- YOUR INSTRUCTIONS: Go through the entries below from the first line and output each one exactly, up to and including the line with "Conventions.".

- MATERIAL FOR THE TASK:

[Start of section]

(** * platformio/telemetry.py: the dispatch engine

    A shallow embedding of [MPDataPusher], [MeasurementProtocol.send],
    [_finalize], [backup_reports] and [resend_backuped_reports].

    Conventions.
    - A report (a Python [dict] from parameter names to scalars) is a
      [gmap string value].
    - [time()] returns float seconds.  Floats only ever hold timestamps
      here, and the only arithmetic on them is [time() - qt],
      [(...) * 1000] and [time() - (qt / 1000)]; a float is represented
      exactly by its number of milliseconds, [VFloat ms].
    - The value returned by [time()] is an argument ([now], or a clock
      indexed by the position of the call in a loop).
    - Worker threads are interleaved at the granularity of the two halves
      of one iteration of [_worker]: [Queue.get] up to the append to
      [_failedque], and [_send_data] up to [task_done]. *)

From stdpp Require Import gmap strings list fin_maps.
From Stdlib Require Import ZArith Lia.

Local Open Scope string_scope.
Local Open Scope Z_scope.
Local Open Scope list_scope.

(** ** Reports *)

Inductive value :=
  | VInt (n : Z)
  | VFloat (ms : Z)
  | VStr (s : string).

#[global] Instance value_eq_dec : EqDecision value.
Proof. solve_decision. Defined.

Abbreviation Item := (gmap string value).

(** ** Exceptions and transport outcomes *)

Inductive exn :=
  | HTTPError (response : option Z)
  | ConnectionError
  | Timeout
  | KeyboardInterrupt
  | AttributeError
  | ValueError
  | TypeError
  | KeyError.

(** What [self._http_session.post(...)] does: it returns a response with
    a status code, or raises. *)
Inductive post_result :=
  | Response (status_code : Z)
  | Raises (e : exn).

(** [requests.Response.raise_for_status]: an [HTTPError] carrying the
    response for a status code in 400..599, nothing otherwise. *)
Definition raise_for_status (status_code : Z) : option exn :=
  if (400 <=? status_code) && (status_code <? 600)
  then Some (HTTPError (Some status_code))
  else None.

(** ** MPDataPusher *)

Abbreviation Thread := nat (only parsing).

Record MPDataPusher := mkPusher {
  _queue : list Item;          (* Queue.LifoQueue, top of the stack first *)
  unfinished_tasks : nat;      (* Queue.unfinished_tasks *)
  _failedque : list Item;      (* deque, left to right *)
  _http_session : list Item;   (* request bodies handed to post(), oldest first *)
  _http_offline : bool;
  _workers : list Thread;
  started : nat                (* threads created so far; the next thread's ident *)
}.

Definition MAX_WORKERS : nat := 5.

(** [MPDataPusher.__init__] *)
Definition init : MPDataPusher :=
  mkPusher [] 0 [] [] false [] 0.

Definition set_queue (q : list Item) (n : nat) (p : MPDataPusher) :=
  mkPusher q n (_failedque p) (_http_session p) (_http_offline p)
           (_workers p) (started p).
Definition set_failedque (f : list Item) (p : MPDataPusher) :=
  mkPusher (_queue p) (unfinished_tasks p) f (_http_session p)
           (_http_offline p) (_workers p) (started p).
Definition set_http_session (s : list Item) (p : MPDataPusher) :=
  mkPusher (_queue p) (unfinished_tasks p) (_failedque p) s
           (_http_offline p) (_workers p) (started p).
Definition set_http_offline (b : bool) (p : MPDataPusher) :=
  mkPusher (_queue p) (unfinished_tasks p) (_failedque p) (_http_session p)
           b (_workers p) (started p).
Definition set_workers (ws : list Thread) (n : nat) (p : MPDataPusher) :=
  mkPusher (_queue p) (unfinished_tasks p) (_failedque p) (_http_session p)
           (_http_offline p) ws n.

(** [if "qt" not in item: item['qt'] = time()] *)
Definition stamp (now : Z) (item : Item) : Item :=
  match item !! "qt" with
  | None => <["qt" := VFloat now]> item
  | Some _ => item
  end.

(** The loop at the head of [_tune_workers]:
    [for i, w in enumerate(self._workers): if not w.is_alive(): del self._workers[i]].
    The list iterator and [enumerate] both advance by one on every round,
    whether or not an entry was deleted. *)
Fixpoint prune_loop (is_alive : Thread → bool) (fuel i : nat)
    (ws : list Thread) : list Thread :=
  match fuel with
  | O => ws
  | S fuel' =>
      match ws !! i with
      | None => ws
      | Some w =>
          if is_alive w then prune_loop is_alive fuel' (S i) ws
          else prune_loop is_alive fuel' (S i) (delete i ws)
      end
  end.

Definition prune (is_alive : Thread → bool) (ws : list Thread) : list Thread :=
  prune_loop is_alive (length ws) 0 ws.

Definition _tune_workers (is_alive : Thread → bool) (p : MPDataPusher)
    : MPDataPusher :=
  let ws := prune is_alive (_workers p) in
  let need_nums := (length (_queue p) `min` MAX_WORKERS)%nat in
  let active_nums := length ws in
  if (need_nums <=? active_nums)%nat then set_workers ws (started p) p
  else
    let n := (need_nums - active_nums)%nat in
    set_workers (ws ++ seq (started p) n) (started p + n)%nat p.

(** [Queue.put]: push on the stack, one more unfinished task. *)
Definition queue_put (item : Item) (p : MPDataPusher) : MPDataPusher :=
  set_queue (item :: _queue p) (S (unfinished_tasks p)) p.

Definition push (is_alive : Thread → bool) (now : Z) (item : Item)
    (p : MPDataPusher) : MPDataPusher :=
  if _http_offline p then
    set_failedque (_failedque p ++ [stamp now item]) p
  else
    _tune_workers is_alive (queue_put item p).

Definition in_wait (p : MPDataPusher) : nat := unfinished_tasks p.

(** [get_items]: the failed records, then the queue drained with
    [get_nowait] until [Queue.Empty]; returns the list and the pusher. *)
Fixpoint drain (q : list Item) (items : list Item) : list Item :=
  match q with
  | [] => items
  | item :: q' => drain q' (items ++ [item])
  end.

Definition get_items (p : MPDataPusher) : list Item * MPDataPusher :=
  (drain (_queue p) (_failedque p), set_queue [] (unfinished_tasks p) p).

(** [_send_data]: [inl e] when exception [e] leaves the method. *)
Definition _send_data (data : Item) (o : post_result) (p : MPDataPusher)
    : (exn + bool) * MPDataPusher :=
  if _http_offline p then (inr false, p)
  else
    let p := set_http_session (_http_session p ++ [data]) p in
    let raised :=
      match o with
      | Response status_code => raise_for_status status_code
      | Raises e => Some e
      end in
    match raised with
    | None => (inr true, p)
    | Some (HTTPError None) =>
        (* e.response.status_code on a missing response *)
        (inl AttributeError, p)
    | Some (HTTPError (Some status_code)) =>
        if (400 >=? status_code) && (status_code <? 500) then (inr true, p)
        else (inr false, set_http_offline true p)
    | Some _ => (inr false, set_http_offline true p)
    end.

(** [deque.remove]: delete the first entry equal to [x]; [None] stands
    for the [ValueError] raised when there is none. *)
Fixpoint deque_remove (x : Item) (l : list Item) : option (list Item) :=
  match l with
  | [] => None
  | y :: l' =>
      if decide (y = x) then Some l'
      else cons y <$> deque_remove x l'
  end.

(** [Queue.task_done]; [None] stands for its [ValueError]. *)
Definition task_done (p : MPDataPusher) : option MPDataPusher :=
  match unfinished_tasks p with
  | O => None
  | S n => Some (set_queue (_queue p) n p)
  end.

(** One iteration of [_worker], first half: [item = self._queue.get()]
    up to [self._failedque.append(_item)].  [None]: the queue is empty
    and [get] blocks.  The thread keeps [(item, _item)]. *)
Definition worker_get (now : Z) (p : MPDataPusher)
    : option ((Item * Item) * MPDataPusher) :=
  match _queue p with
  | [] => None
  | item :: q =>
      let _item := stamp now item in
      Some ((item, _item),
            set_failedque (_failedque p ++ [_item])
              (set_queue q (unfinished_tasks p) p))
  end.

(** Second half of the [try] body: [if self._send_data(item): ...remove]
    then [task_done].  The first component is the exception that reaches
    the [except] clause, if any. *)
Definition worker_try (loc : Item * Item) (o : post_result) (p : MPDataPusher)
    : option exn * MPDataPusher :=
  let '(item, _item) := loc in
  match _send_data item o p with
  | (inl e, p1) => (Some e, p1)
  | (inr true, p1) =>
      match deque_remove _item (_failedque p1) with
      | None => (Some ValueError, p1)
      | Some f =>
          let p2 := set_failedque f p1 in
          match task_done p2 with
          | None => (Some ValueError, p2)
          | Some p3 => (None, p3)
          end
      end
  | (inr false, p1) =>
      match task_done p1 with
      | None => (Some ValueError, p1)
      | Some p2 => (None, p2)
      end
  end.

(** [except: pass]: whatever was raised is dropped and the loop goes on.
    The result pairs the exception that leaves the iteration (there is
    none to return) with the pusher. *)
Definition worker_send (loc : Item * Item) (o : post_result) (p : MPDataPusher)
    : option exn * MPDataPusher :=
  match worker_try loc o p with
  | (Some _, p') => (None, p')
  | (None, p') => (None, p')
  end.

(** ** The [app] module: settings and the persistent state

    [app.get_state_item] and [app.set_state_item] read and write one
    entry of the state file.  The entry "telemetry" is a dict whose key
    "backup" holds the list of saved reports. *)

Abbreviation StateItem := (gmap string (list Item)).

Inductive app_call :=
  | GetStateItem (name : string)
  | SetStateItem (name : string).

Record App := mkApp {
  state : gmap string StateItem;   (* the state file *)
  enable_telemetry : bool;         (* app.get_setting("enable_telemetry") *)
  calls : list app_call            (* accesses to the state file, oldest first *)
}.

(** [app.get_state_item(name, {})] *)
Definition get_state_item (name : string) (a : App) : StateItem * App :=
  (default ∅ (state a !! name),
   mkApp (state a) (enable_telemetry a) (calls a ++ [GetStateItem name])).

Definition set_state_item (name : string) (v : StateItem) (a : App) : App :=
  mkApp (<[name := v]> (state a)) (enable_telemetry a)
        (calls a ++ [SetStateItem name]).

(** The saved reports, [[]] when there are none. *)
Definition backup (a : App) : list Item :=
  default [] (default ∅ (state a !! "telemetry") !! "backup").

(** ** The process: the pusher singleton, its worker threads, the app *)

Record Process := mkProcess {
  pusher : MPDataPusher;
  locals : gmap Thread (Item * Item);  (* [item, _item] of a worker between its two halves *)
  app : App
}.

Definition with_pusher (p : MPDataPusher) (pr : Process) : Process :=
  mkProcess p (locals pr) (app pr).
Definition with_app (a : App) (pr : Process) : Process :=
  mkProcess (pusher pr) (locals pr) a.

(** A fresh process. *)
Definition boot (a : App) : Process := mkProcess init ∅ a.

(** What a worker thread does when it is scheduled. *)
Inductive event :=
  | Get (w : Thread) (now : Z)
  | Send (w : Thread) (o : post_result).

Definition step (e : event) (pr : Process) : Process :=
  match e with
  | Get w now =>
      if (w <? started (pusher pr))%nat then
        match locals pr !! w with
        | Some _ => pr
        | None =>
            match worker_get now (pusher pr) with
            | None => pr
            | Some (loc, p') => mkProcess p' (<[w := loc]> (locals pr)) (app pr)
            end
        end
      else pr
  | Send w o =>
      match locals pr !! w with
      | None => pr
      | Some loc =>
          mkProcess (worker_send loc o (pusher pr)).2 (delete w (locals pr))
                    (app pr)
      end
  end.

[End of section]

- EXERCISE ANSWER:
(** * platformio/telemetry.py: the dispatch engine

    A shallow embedding of [MPDataPusher], [MeasurementProtocol.send],
    [_finalize], [backup_reports] and [resend_backuped_reports].

    Conventions.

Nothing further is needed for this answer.